It's actually useful in places that don't have great financial access. I'm guessing your estimate of "very few people" is from a place that has good access?
That makes absolutely no sense. If you have limited or intermittent internet access, why the hell would you put your money on the internet? Any outage will bankrupt you.
To hold, yes you're right. I suspect you're thinking of the storage of value use-case?
It is a way to transfer value. I'm from the Philippines and I'm seeing increasing usage in remittance or getting paid salaries from abroad.
I also get a better feel for what else bitcoin is doing with this podcast episode "Alex Gladstein on Why Bitcoin Matters for Freedom" https://pca.st/aQy0
Trust in it to maintain its value if it is a stable coin. Alternatively, trust it not to be hacked or inflated if it isn’t. (As well as trust it to maintain whatever monetary properties they advertise to give it value as money.
How would the users blacklist the miners using the newer inflationary protocol? Is it even possible? By design, the longest blockchain wins, and that would be the one with the inflation if the majority of miners agreed.
The longest blockchain which follows the rules. If a chain does not follow the rules, it will be ignored by the nodes, even if it's the longest one. To change the rules, you have to update all nodes, not just the miners.
I didn't bring it up because I suspect that we'll eventually find a scaling solution, whether it be sidechains, tree chains, riding on Moore's law, multiple cryptocurrencies connected through an interleger.
It's a more long term view of the impact of cryptocurrencies concerning government issued currencies.

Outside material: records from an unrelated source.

Lemma fs_exec_ok o st : fs_ok st -> allowed o st -> exists st', fs_exec o st = Some st' /\ fs_ok st'.
Proof.
  intros I. destruct o as [a off size|a off buf|a name|a index|a name mode|a name mode|a name|a n]; cbn [fs_exec allowed].
  - intros ([r Ha] & Ho & Hs). rewrite (ramfs_read_spec st a r off size I Ha Ho Hs). by eexists.
  - intros (r & Ha & Ho & Hs & Hg). destruct (ramfs_write_bytes st a r off buf I Ha Ho Hs Hg) as (ret & st' & -> & I' & _).
    by eexists.
  - intros ([r Ha] & Hn). destruct (ramfs_finddir_spec st a r name I Ha Hn) as (c & -> & _). by eexists.
  - intros Hal. destruct (ramfs_readdir_spec st a index I Hal) as (res & st' & -> & I'). by eexists.
  - intros ([r Ha] & Hn & Hl).
    destruct (add_child_spec st VFS_DIRECTORY a r name mode I Ha Hn Hl) as (ret & st' & E & I' & _).
    unfold ramfs_mkdir. rewrite E. by eexists.
  - intros ([r Ha] & Hn & Hl).
    destruct (add_child_spec st VFS_FILE a r name mode I Ha Hn Hl) as (ret & st' & E & I' & _).
    unfold ramfs_create. rewrite E. by eexists.
  - intros ([r Ha] & Hn & Hrem). destruct (ramfs_unlink_spec st a r name I Ha Hn Hrem) as (ret & st' & -> & I' & _).
    by eexists.
  - intros (n0 & Hn & E1 & E2 & Hs). eexists. split; [done|]. by apply (fs_ok_set_node st a n0).
Qed.

(** ** The initial tree *)

(** The files that hold data have one of the names [L]. *)
Definition data_names (L : list (list Z)) st : Prop :=
  forall b r, rnodes st !! b = Some r -> rn_data r <> 0 -> c_str (rn_name r) ∈ L.

(** A step of the construction in the directory [a]: it returns, and keeps the
    nodes. *)
Definition builds_in (L L' : list (list Z)) (f : Z -> ramfs A -> option (ramfs A)) : Prop :=
  forall a st, fs_ok st -> data_names L st -> is_Some (rnodes st !! a) ->
    exists st', f a st = Some st' /\ fs_ok st' /\ data_names L' st' /\
      forall b, is_Some (rnodes st !! b) -> is_Some (rnodes st' !! b).

Lemma add_child_builds L flags name mode :
  name_ok name -> builds_in L L (fun a st => snd <$> add_child flags a name mode st).
Proof.
  intros [Hn Hl] a st I Hd [r Ha].
  destruct (add_child_spec st flags a r name mode I Ha Hn Hl) as (ret & st' & -> & I' & Hr). exists st'.
  split; [done|]. split; [done|].
  destruct Hr as [(_ & -> & _)|[(_ & -> & _)|[(_ & E & _)|(_ & _ & c & _ & Hc & E)]]]; [done|done| |].
  { unfold data_names. by rewrite E. }
  split.
  - intros b rb. rewrite E. intros [[<- <-]|[Hne [[<- <-]|[Hne' Hb]]%lookup_insert_Some]]%lookup_insert_Some; [|done|].
    + by apply (Hd a r).
    + by apply (Hd b rb).
  - intros b [rb Hb]. rewrite E. destruct (decide (b = a)) as [->|Hba]; [rewrite lookup_insert_eq; by eexists|].
    rewrite lookup_insert_ne by done. destruct (decide (b = c)) as [->|Hbc]; [rewrite lookup_insert_eq; by eexists|].
    rewrite lookup_insert_ne by done. by eexists.
Qed.

Lemma mkdirs_builds L dirs :
  Forall (fun d => name_ok d.1) dirs -> builds_in L L (fun a => mkdirs a dirs).
Proof.
  induction 1 as [|[name mode] dirs Hn _ IH]; intros a st I Hd Ha; cbn [mkdirs]; [by exists st|].
  destruct (add_child_builds L VFS_DIRECTORY name mode Hn a st I Hd Ha) as (s1 & E & I1 & Hd1 & Hb1).
  unfold ramfs_mkdir. destruct (add_child _ _ _ _ _) as [[ret s]|]; [|done]. injection E as ->. cbn [mbind option_bind].
  destruct (IH a s1 I1 Hd1 (Hb1 a Ha)) as (s2 & -> & I2 & Hd2 & Hb2). exists s2. split_and!; try done. auto.
Qed.

Lemma in_dir_builds L L' name body :
  byte_list name -> (forall x, x ∈ L -> x ∈ L') -> builds_in L L' body ->
  builds_in L L' (fun a => in_dir a name body).
Proof.
  intros Hn HL Hbody a st I Hd [r Ha]. unfold in_dir.
  destruct (ramfs_finddir_spec st a r name I Ha Hn) as (c & -> & Hc). cbn [mbind option_bind].
  destruct (c =? 0).
  { exists st. split_and!; try done. intros b rb Hb Hnz. by apply HL, (Hd b). }
  apply Hbody; [done|done|]. destruct (proj2 (Hc c) eq_refl) as (r0 & Hr0 & Hin & _).
  destruct (dir_children st a r0 c I Hr0 Hin) as (rc & Hrc & _). by exists rc.
Qed.

Lemma builds_in_seq L1 L2 L3 f g :
  builds_in L1 L2 f -> builds_in L2 L3 g -> builds_in L1 L3 (fun a st => st ← f a st; g a st).
Proof.
  intros Hf Hg a st I Hd Ha. destruct (Hf a st I Hd Ha) as (s1 & -> & I1 & Hd1 & Hb1). cbn [mbind option_bind].
  destruct (Hg a s1 I1 Hd1 (Hb1 a Ha)) as (s2 & -> & I2 & Hd2 & Hb2). exists s2. split_and!; try done. auto.
Qed.

(** A file whose name no file with data has is fresh or empty: its buffer is
    allocated, never resized. *)
Lemma add_file_builds L name data mode :
  name_ok name -> c_str name ∉ L -> Z.of_nat (length data) <= FILE_MAX ->
  builds_in L (c_str name :: L) (fun a => ramfs_add_file a name data mode).
Proof.
  intros Hnm HL Hlen a st I Hd Ha. unfold ramfs_add_file, ramfs_create.
  destruct (add_child_builds L VFS_FILE name mode Hnm a st I Hd Ha) as (s1 & E & I1 & Hd1 & Hb1).
  destruct (add_child _ _ _ _ _) as [[ret s]|]; [|done]. injection E as ->. cbn [mbind option_bind].
  destruct (Hb1 a Ha) as [r1 Ha1]. destruct (ramfs_finddir_spec s1 a r1 name I1 Ha1 (proj1 Hnm)) as (c & -> & Hc).
  cbn [mbind option_bind].
  assert (data_names (c_str name :: L) s1) as Hd1' by (intros b rb Hb Hnz; right; by apply (Hd1 b)).
  destruct (Z.eqb_spec c 0) as [Ez|Hcz]; cbn [negb andb]; [by exists s1|].
  destruct (negb _); [|by exists s1].
  destruct (proj2 (Hc c) eq_refl) as (r0 & Hr0 & Hin & Hcn).
  destruct (dir_children s1 a r0 c I1 Hr0 Hin) as (rc & Hrc & _). unfold child_name in Hcn. rewrite Hrc in Hcn.
  assert (rn_data rc = 0) as Hz. { destruct (decide (rn_data rc = 0)) as [|Hnz]; [done|]. by destruct HL; rewrite <- Hcn; apply (Hd1 c). }
  destruct (ramfs_write_bytes s1 c rc 0 data I1 Hrc) as (ret' & s2 & -> & I2 & Hr2); [done|lia| |].
  { intros _. rewrite Hz. apply resizable_null. }
  cbn [mbind option_bind]. exists s2. split; [done|]. split; [done|].
  destruct Hr2 as [(_ & E2)|(_ & r' & k & E2 & _ & _ & Ev & _)]; [unfold data_names; by rewrite E2|].
  rewrite E2. split.
  - intros b rb. rewrite E2. intros [[<- <-]|[Hne Hb]]%lookup_insert_Some Hnz; [|by apply (Hd1' b)].
    unfold rn_name. rewrite Ev. cbn. unfold rn_name in Hcn. rewrite Hcn. left.
  - intros b Hb. apply Hb1 in Hb as [x Hx]. destruct (decide (b = c)) as [->|Hbc].
    + rewrite lookup_insert_eq. by eexists.
    + rewrite lookup_insert_ne by done. by exists x.
Qed.

Lemma fs_ok_empty st : rnodes st = ∅ -> k_inv (kheap st) -> fs_ok st.
Proof. intros E Hi. split; [done|..]; intros *; rewrite E, lookup_empty; done. Qed.

(** Names given as literals. *)
Ltac bytes_lit := repeat constructor; lia.
Ltac name_lit := split; [bytes_lit|vm_compute; lia].
Ltac dirs_lit := repeat (constructor; [name_lit|]); constructor.

(** The whole construction below the root. *)
Lemma populate_root_builds : builds_in [] [lit "hostname"; lit "motd"] populate_root.
Proof.
  refine (builds_in_seq _ [] _ (fun a => mkdirs a root_dirs) _ _ _); [apply mkdirs_builds; dirs_lit|].
  refine (builds_in_seq _ [] _ (fun a => in_dir a _ _) _ _ _).
  { apply in_dir_builds; [bytes_lit|done|]. apply mkdirs_builds. dirs_lit. }
  refine (builds_in_seq _ [] _ (fun a => mkdirs a more_dirs) _ _ _); [apply mkdirs_builds; dirs_lit|].
  refine (builds_in_seq _ [] _ (fun a => in_dir a _ _) _ _ _).
  { apply in_dir_builds; [bytes_lit|done|].
    refine (builds_in_seq _ [] _ (fun a => mkdirs a sys_dirs) _ _ _); [apply mkdirs_builds; dirs_lit|].
    apply in_dir_builds; [bytes_lit|done|]. apply mkdirs_builds. dirs_lit. }
  refine (builds_in_seq _ [lit "hostname"; lit "motd"] _ (fun a => in_dir a _ _) _ _ _).
  { apply in_dir_builds; [bytes_lit|by intros x Hx%not_elem_of_nil|].
    refine (builds_in_seq _ [lit "motd"] _ (fun a => ramfs_add_file a _ _ _) _ _ _).
    - apply (add_file_builds [] (lit "motd")); [name_lit|apply not_elem_of_nil|vm_compute; done].
    - apply (add_file_builds [lit "motd"] (lit "hostname")); [name_lit| |vm_compute; done].
      intros Hx%list_elem_of_singleton. done. }
  apply in_dir_builds; [bytes_lit|done|].
  refine (builds_in_seq _ [lit "hostname"; lit "motd"] _ (fun a st => snd <$> ramfs_create a _ _ st) _ _ _);
    apply add_child_builds; name_lit.
Qed.

(** [ramfs_create_root] builds a tree that satisfies the invariant; it panics
    exactly when there is no memory for the root. *)
Lemma ramfs_create_root_spec st0 :
  rnodes st0 = ∅ -> k_inv (kheap st0) ->
  (ramfs_create_root st0 = None /\ exists h, k_malloc RAMFS_NODE_SIZE (kheap st0) = Some (0, h)) \/
  exists root st, ramfs_create_root st0 = Some (root, st) /\ fs_ok st /\ is_Some (rnodes st !! root).
Proof.
  intros E0 Hi. unfold ramfs_create_root.
  destruct (malloc_spec (kheap st0) RAMFS_NODE_SIZE Hi) as (root & h & -> & Hh & Hm); [done|].
  cbn [mbind option_bind]. destruct Hm as [(-> & _)|(Hr & Hf & Hl)]; [left; split; [done|by exists h]|]. right.
  rewrite (proj2 (Z.eqb_neq root 0) Hr). set (rr := RamfsNode _ 0 [] 0 [] root).
  assert (node_ok rr) as Krr by (apply new_node_ok; [bytes_lit|done]).
  destruct (fs_ok_fresh st0 (dirent_buf st0) root rr h (fs_ok_empty st0 E0 Hi) Krr eq_refl eq_refl Hh Hf Hl) as (_ & I1).
  change (put_rnode root rr (set_kheap h st0)) with (Ramfs (<[root := rr]> (rnodes st0)) (dirent_buf st0) h).
  destruct (populate_root_builds root _ I1) as (s2 & -> & I2 & _ & B2).
  - intros b rb Hb. cbn [rnodes] in Hb. rewrite E0 in Hb.
    apply lookup_insert_Some in Hb as [[<- <-]|[_ Hb]]; [done|]. by rewrite lookup_empty in Hb.
  - cbn [rnodes]. rewrite lookup_insert_eq. by eexists.
  - exists root, s2. split; [done|]. split; [done|]. apply B2. cbn [rnodes]. rewrite lookup_insert_eq. by eexists.
Qed.

Definition fs_step st st' : Prop := exists o, allowed o st /\ fs_exec o st = Some st'.



(** What linking a fresh child does to the entries. *)
Lemma entry_added st st' a r c rc b n c' :
  fs_ok st -> rnodes st !! a = Some r -> rnodes st !! c = None -> rn_children rc = [] ->
  rnodes st' = <[a := set_rn_children r (rn_children r ++ [c])]> (<[c := rc]> (rnodes st)) ->
  entry st' b n c' <-> entry st b n c' \/ (b = a /\ c' = c /\ c_str (rn_name rc) = c_str n).
Proof.
  intros I Ha Hc Hch E. assert (c <> a) as Hca by congruence.
  assert (forall x, x <> c -> child_name (rnodes st') x = child_name (rnodes st) x) as Hnm.
  { intros x Hx. unfold child_name. rewrite E. destruct (decide (x = a)) as [->|Hxa].
    - by rewrite lookup_insert_eq, Ha.
    - by rewrite !lookup_insert_ne. }
  assert (child_name (rnodes st') c = c_str (rn_name rc)) as Hnc.
  { unfold child_name. by rewrite E, lookup_insert_ne, lookup_insert_eq. }
  assert (forall b rb, rnodes st !! b = Some rb -> c ∉ rn_children rb) as Hno.
  { intros x rx Hx Hin. destruct (dk_child _ _ _ (fk_dir _ I _ _ Hx) c Hin) as (_ & y & Hy & _). congruence. }
  unfold entry. split.
  - intros (rb & Hb & Hin & Hn). rewrite E in Hb.
    apply lookup_insert_Some in Hb as [[<- <-]|[Hba [[<- <-]|[Hbc Hb]]%lookup_insert_Some]].
    + cbn in Hin. apply elem_of_app in Hin as [Hin| ->%list_elem_of_singleton].
      * left. exists r. rewrite Hnm in Hn; [done|]. intros ->. by apply (Hno a r).
      * right. by rewrite Hnc in Hn.
    + rewrite Hch in Hin. by apply not_elem_of_nil in Hin.
    + left. exists rb. rewrite Hnm in Hn; [done|]. intros ->. by apply (Hno b rb).
  - intros [(rb & Hb & Hin & Hn)|(-> & -> & Hn)].
    + rewrite <- (Hnm c') in Hn by (intros ->; by apply (Hno b rb)). destruct (decide (b = a)) as [->|Hba].
      * simplify_eq. eexists. rewrite E, lookup_insert_eq. split_and!; [done|cbn; apply elem_of_app; by left|by rewrite <- E].
      * exists rb. rewrite E, !lookup_insert_ne by congruence. split_and!; [done|done|by rewrite <- E].
    + eexists. rewrite E, lookup_insert_eq. split_and!; [done|cbn; apply elem_of_app; right; left|by rewrite <- E, Hnc].
Qed.
(** creating a file or a directory returns 0 without an effect when
    the name exists, fails without an effect when the directory is full or
    memory is short, and otherwise adds exactly one entry: an empty node found
    under the name, all other entries and nodes being as before. *)
Theorem ramfs_create_correct st flags a r name mode :
  fs_ok st -> rnodes st !! a = Some r -> name_ok name ->
  exists ret st', add_child flags a name mode st = Some (ret, st') /\ fs_ok st' /\
    ((ret = 0 /\ st' = st /\ exists c, entry st a name c) \/
     (ret = - ENOSPC /\ st' = st /\ length (rn_children r) = RAMFS_MAX_CHILDREN) \/
     (ret = - ENOMEM /\ rnodes st' = rnodes st) \/
     (ret = 0 /\ (forall c, ~ entry st a name c) /\ exists c rc,
        ramfs_finddir a name st' = Some (c, st') /\ rnodes st !! c = None /\ rnodes st' !! c = Some rc /\
        contents rc = [] /\ vn_flags (rn_vnode rc) = flags /\ vn_mode (rn_vnode rc) = mode /\ rn_parent rc = a /\
        (forall b, b <> a -> b <> c -> rnodes st' !! b = rnodes st !! b) /\
        forall b n c', entry st' b n c' <-> entry st b n c' \/ (b = a /\ c' = c /\ c_str name = c_str n))).
Proof.
  intros I Ha [Hn Hl]. destruct (add_child_spec st flags a r name mode I Ha Hn Hl) as (ret & st' & E & I' & Hr).
  exists ret, st'. split; [done|]. split; [done|].
  destruct Hr as [?|[(-> & -> & _ & Hfull)|[(-> & Er & _)|(-> & Hno & c & Hc0 & Hc & Er)]]]; [by left| | |].
  - right; left. split_and!; [done|done|]. pose proof (dk_count _ _ _ (fk_dir _ I _ _ Ha)). lia.
  - by right; right; left.
  - do 3 right. split_and!; [done|done|]. set (rc := RamfsNode _ _ _ _ _ _) in Er. exists c, rc.
    assert (c <> a) as Hca by congruence.
    assert (forall b n c', entry st' b n c' <-> entry st b n c' \/ (b = a /\ c' = c /\ c_str name = c_str n)) as He.
    { intros b n c'. rewrite (entry_added st st' a r c rc b n c' I Ha Hc eq_refl Er).
      unfold rn_name, rc. cbn [rn_vnode]. by rewrite new_vnode_name. }
    assert (rnodes st' !! a = Some (set_rn_children r (rn_children r ++ [c]))) as Ha' by by rewrite Er, lookup_insert_eq.
    split_and!; try done.
    + destruct (ramfs_finddir_spec st' a _ name I' Ha' Hn) as (x & -> & Hx).
      assert (entry st' a name c) as Hec by (apply He; by right).
      destruct (x =? 0); [by destruct (Hx c)|]. by rewrite (proj1 (Hx c) Hec).
    + by rewrite Er, lookup_insert_ne, lookup_insert_eq.
    + intros b Hb1 Hb2. by rewrite Er, !lookup_insert_ne.
Qed.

The interesting part for me is the more people speculate, the higher the price becomes, and the higher the price becomes, the more useful it is in the institutional level because the markets are deeper.

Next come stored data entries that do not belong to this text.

(** The tick of player X in phase OWon. *)
Lemma keepAliveTimeout_OWon_goes_on_witness :
  gameState (state (sample_session true false x05)) = VStr "OWon"
  /\ keepAliveTimeout 6000 (sample_session true false x05)
     = (Ok AwaitingKeepAlive, sample_session true false x05,
        [sendAndConfirmTransaction (KeepAlive 6000)]).
Proof.
  split; [reflexivity|].
  apply (proj1 (@keepAliveTimeout_OWon_goes_on sample_runtime
                  (sample_session true false x05) 6000 (Ok tt) 8 7
                  eq_refl eq_refl eq_refl)).
Defined.

(** The loop of a session that has seen OWon is still running two ticks
    later; in XWon the first tick ends it. *)
Example loop_survives_OWon :
  timers (run [AccountChanges (sample_account x08 x05) 5000;
               TimerFires 6000; KeepAliveSettles (Ok tt) 8;
               TimerFires 7000; KeepAliveSettles (Ok tt) 8] sample_world)
  = 1%nat
  /\ loop_over (run [AccountChanges (sample_account x08 x04) 5000;
                     TimerFires 6000] sample_world)
     = true.
Proof. split; reflexivity. Qed.


(** * Concrete runs of the further properties *)

(** The empty account and an account of four bytes. *)
Lemma getGameState_needs_five_bytes_witness :
  _getGameState {| userdata := [] |} = Throw RangeError
  /\ _getGameState {| userdata := [x00; x00; x00; x00] |} = Throw InvalidGameStateLength.
Proof.
  split.
  - apply (proj1 (@getGameState_needs_five_bytes sample_runtime {| userdata := [] |})).
    cbn. lia.
  - apply (proj1 (proj2 (@getGameState_needs_five_bytes sample_runtime
                           {| userdata := [x00; x00; x00; x00] |}))).
    reflexivity.
Defined.

(** Prefixes 8 and 3 before the same twelve bytes. *)
Lemma getGameState_prefix_only_guards_witness :
  _getGameState (sample_account x08 x01) = _getGameState (sample_account x03 x01).
Proof.
  apply (proj1 (@getGameState_prefix_only_guards sample_runtime
                  x08 x00 x00 x00 x03 x00 x00 x00
                  [x01; x00; x00; x00; x00; x00; x00; x00; x00; x00; x00; x00]
                  ltac:(cbn; lia) ltac:(cbn; lia))).
Defined.

(** Bytes CBOR cannot read, a payload that is [null], a tag with nothing
    after it. *)
Lemma getGameState_decode_errors_witness :
  _getGameState (sample_account x08 x09) = Throw (Foreign "Insufficient data")
  /\ @_getGameState edge_runtime (sample_account x08 x02) = Throw TypeError
  /\ @_getGameState edge_runtime (sample_account x08 x03) = Throw TypeError.
Proof.
  split; [|split].
  - apply (proj1 (@getGameState_decode_errors sample_runtime (sample_account x08 x09) 8
                    eq_refl ltac:(cbn; lia))).
    reflexivity.
  - apply (proj1 (proj2 (@getGameState_decode_errors edge_runtime
                           (sample_account x08 x02) 8 eq_refl ltac:(cbn; lia)))).
    left. reflexivity.
  - apply (proj2 (proj2 (@getGameState_decode_errors edge_runtime
                           (sample_account x08 x03) 8 eq_refl ltac:(cbn; lia)))
             (VArr [VStr "Game"])); [reflexivity|reflexivity|].
    left. reflexivity.
Defined.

Thanks for the link. I'm not sure where in the article I said inflation is worse than deflation. I don't feel I know enough about economics to express an opinion about this.
What I'm trying to say is that if people have a choice, they'll keep their wealth in a currency that destroys their wealth the least slowly. This, I suspect, will have a runaway effect. We probably wouldn't be able to stop it if we tried, which sounds a lot like the AI singularity.

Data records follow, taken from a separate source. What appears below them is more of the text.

(** * A shallow embedding of the Itanium C++ ABI demangler [demangler.py]

    The development follows the source file top to bottom: the scan
    cursor ([_Cursor]), the AST nodes ([Node], [QualNode], [CastNode]) with
    their printers, the static lookup tables, the regular expressions used
    for dispatch, and the mutually recursive grammar productions.

    Conventions of the embedding.
    - Python [str] is [string]: the mangled names are ASCII, and an
      [ascii] stands for any character below 256.
    - A Python call either returns a value or raises; the productions are
      written in a state-and-exception monad over the cursor.  Python's
      [None] is a value of the embedding ([PyNone]), because the source
      tests it with [is None] and, in places, stores it inside nodes.
    - Recursion is bounded by a [fuel] argument; [parse] supplies enough of
      it (see [WalkUse.parse_has_fuel]).  The interpreter's recursion limit and
      its limit on the length of integer literals are not modelled.
    - [str] of an integer is that of CPython 3.11 and later: it raises
      [ValueError] on an integer of more than 4300 digits
      ([Py.int_max_str_digits]).
    - Iteration over a Python [set] visits every member once in an order
      the language does not fix; the printer takes that order as a
      parameter ([set_iter]).

    The properties come in two parts: the claims of the specification,
    each settled by a theorem, and after them further properties of the
    code that the specification does not state. *)

From Stdlib Require Import String Ascii ZArith List Lia Bool.
From Stdlib Require DecimalString DecimalNat.
From stdpp Require Import base countable gmap strings pretty.

Import ListNotations.
Local Open Scope list_scope.
Local Open Scope string_scope.

(** ** Python strings *)

Module PyStr.

Fixpoint drop (n : nat) (s : string) : string :=
  match n, s with
  | O, _ => s
  | S n', String _ s' => drop n' s'
  | S _, EmptyString => EmptyString
  end.

Fixpoint take (n : nat) (s : string) : string :=
  match n, s with
  | O, _ => EmptyString
  | S n', String a s' => String a (take n' s')
  | S _, EmptyString => EmptyString
  end.

(** [s[i:j]] for [0 <= i] and [0 <= j]; out-of-range bounds are clamped
    as Python does. *)
Definition slice (s : string) (i j : nat) : string := take (j - i) (drop i s).

(** [c in s] for a one-character [c]. *)
Fixpoint mem (c : ascii) (s : string) : bool :=
  match s with
  | EmptyString => false
  | String a s' => Ascii.eqb a c || mem c s'
  end.

(** [s.find(c)] for a one-character [c], relative to the start of [s]:
    the index of the first occurrence, [None] for Python's [-1]. *)
Fixpoint find (c : ascii) (s : string) : option nat :=
  match s with
  | EmptyString => None
  | String a s' =>
      if Ascii.eqb a c then Some O
      else match find c s' with
           | Some i => Some (S i)
           | None => None
           end
  end.

(** The longest prefix of [s] whose characters all satisfy [p] (a
    greedy character-class repetition). *)
Fixpoint span (p : ascii -> bool) (s : string) : string :=
  match s with
  | EmptyString => EmptyString
  | String a s' => if p a then String a (span p s') else EmptyString
  end.

(** [sep.join(l)] *)
Fixpoint join (sep : string) (l : list string) : string :=
  match l with
  | [] => EmptyString
  | [x] => x
  | x :: l' => x ++ sep ++ join sep l'
  end.

(** [s.startswith(p)] *)
Definition startswith (s p : string) : bool := String.prefix p s.

End PyStr.

(** ** Exceptions and outcomes *)

Inductive exn : Set :=
| TypeError | ValueError | KeyError | AttributeError | AssertionError.

(** What a call does: it returns, it raises, or the model ran out of fuel
    before the call finished. *)
Inductive outcome (A : Type) : Type :=
| Returns (a : A)
| Raises (e : exn)
| NoFuel.
Arguments Returns {A} a.
Arguments Raises {A} e.
Arguments NoFuel {A}.

(** ** [class _Cursor] *)

Record _Cursor : Set := mkCursor { _raw : string; _pos : nat }.

(** The text at and after the position, [self._raw[self._pos:]]. *)
Definition rest (c : _Cursor) : string := PyStr.drop (_pos c) (_raw c).

Module Cursor.

Definition at_end (c : _Cursor) : bool := Nat.eqb (_pos c) (String.length (_raw c)).

(** Python's [accept] returns [True] or falls off its end ([None]); its
    callers only test the truth value. *)
Definition accept (delim : string) (c : _Cursor) : bool * _Cursor :=
  if String.eqb (PyStr.slice (_raw c) (_pos c) (_pos c + String.length delim)) delim
  then (true, mkCursor (_raw c) (_pos c + String.length delim))
  else (false, c).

My concern is that you ignore the effects of deflation in your argument altogether, which you simply cannot do.
You are also effectively demoting the US dollar to the current inferior currency of the two to support your little adage, which I find a bit strange.
I believe your intention was just to write a little thought experiment, which is cool. I'm just a little baffled the way some people follow along for the ride without question.
Perhaps obvious, but I hold no cryptocurrency. I'm not saying I never would, but the sheer amount of dreamy speculation like this is exactly what keeps me away from the market.
By "effects of deflation", are you referring to the claimed ill-effects of deflation, that will grind the economy to a halt? If so, mind helping me understand why I can't disregard that?
I appreciate your replies - not sure if I mentioned it earlier to you, but I posted it here in HN because there is no shortage of smart people willing to express their thoughts.
It's a concern I have about deflationary currencies in general. It's not very common in the world right now so you could argue I'm speculating too, really.
You are talking about the singularity being the point that we switch to crypto currency. I suppose my argument is that the singularity may not come because of deflation counteracting and convincing people to continue holding.
All in all I'm glad it's been such a diplomatic discussion. I would engage people the same way if I were you and appreciate that you seek new information.
I understand - I'm not aware of an asset class like bitcoin and the other cryptocurrencies, so I have to go with opinion and extrapolation for a lot of the thinking. :)
It sounds like what you said is that the singularity may not happen because cryptocurrency deflation will make cryptocurrencies more attractive to hold compared to inflationary fiat. I'm fairly certain I understood it wrong.
Won't people move more of the money into deflationary currencies if they are accessible and exchange friction between the inflationary one and deflationary one is acceptable?